Nei dialetti, il processo è simile ma con alcune particolarità. In questo caso il neologismo rispecchia spesso realtà specifiche della cultura locale. I dialetti si arricchiscono attingendo a fonti vicine, come lingue ufficiali o lingue straniere vicine. Nel caso del dialetto fiumano parlato nel capoluogo quarnerino, il retaggio romanzo si combinano con prestiti attinti storicamente dal croato (in particolare dal ciacavo), dallo sloveno, dal tedesco e dall’ungherese. Dopo la fine della Seconda guerra mondiale, con l’esodo, si registra una crescente contaminazione da parte dell’italiano standard e dialettale, dell’inglese, del portoghese e dello spagnolo.

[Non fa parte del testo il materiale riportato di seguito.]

Lemma zoom_Ok {T A} (get : S → T) set (m : Tx T A) s a s' :
  zoom get set m s = Ok (a, s') → ∃ t, m (get s) = Ok (a, t) ∧ s' = set t s.
Proof. unfold zoom. destruct (m (get s)) as [[]|]; naive_solver. Qed.

Lemma transaction_Ok {A} (m : Tx S A) s a s' :
  transaction m s = (Ok a, s') ↔ m s = Ok (a, s').
Proof. unfold transaction. destruct (m s) as [[]|]; naive_solver. Qed.

(** A transaction that raises is rolled back. *)
Lemma transaction_Err {A} (m : Tx S A) s e s' :
  transaction m s = (Err e, s') ↔ m s = Err e ∧ s' = s.
Proof. unfold transaction. destruct (m s) as [[]|]; split; intros ?; destruct_and?; simplify_eq; auto. Qed.

(** A comprehension whose body only reads. *)
Lemma tx_map_reads {A B} (P : A → B → Prop) (body : A → Tx S B) l s ys s' :
  (∀ x y s1, x ∈ l → body x s = Ok (y, s1) → s1 = s ∧ P x y) →
  tx_map body l s = Ok (ys, s') → s' = s ∧ Forall2 P l ys.
Proof.
  revert ys. induction l as [|x l IH]; intros ys Hb E; simpl in E.
  { apply tx_ret_Ok in E as [-> ->]. done. }
  apply tx_bind_Ok in E as (y & s1 & E1 & E). apply Hb in E1 as [-> HP]; [|left].
  apply tx_bind_Ok in E as (ys' & s2 & E2 & [-> ->]%tx_ret_Ok).
  apply IH in E2 as [-> HF]; [|intros ????; apply Hb; by right]. by split; [|constructor].
Qed.

(** [m] keeps the invariant [P] whenever it commits. *)
Definition preserves {A} (P : S → Prop) (m : Tx S A) : Prop :=
  ∀ s a s', P s → m s = Ok (a, s') → P s'.

(** A body that only reads. *)
Definition reads_only {A} (m : Tx S A) : Prop :=
  ∀ s a s', m s = Ok (a, s') → s' = s.

Lemma preserves_ret {A} P (x : A) : preserves P (mret (M:=Tx S) x).
Proof. intros s a s' HP [-> ->]%tx_ret_Ok. done. Qed.
Lemma preserves_bind {A B} P (m : Tx S A) (f : A → Tx S B) :
  preserves P m → (∀ a, preserves P (f a)) → preserves P (mbind (M:=Tx S) f m).
Proof. intros Hm Hf s b s' HP (a & s1 & H1 & H2)%tx_bind_Ok. eapply Hf, H2. eauto. Qed.
Lemma preserves_reads {A} P (m : Tx S A) : reads_only m → preserves P m.
Proof. intros H s a s' HP E. by rewrite (H _ _ _ E). Qed.
Lemma preserves_for_each {A} P (l : list A) (body : A → Tx S unit) :
  (∀ x, x ∈ l → preserves P (body x)) → preserves P (for_each l body).
Proof.
  induction l as [|x l IH]; simpl; intros Hb; [apply preserves_ret|].
  apply preserves_bind; [apply Hb; left|]. intros _. apply IH. intros y ?. apply Hb. by right.
Qed.
Lemma reads_only_gets {A} (f : S → A) : reads_only (gets f).
Proof. by intros s a s' [-> ->]%gets_Ok. Qed.
Lemma reads_only_require b e : reads_only (require (S:=S) b e).
Proof. by intros s a s' [_ ->]%require_Ok. Qed.
Lemma reads_only_some_or_raise {A} e (o : option A) : reads_only (some_or_raise (S:=S) e o).
Proof. by intros s a s' [_ ->]%some_or_raise_Ok. Qed.
Lemma reads_only_from_res {A} (r : Res A) : reads_only (from_res (S:=S) r).
Proof. by intros s a s' [_ ->]%from_res_Ok. Qed.
Lemma reads_only_ret {A} (x : A) : reads_only (mret (M:=Tx S) x).
Proof. by intros s a s' [_ ->]%tx_ret_Ok. Qed.
Lemma reads_only_raise {A} e : reads_only (raise (S:=S) (A:=A) e).
Proof. done. Qed.
Lemma reads_only_bind {A B} (m : Tx S A) (f : A → Tx S B) :
  reads_only m → (∀ a, reads_only (f a)) → reads_only (mbind (M:=Tx S) f m).
Proof.
  intros Hm Hf s b s' (a & s1 & H1 & H2)%tx_bind_Ok.
  apply Hm in H1 as ->. by apply Hf in H2.
Qed.

(** A body that cannot raise [e]. *)
Definition never {A} (e : exn) (m : Tx S A) : Prop := ∀ s, m s ≠ Err e.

L’esempio del termine “antigripica” mostra quanto i dialetti possano essere strumenti dinamici di espressione, capaci di adattarsi al cambiamento pur restando fedeli alla loro identità. Sia nelle lingue nazionali sia nei dialetti, dunque, la coniazione di nuove parole rivela il potere della lingua – uno dei più importanti strumenti identitari – di rispondere alle sfide e alle trasformazioni della società, evolvendo con essa.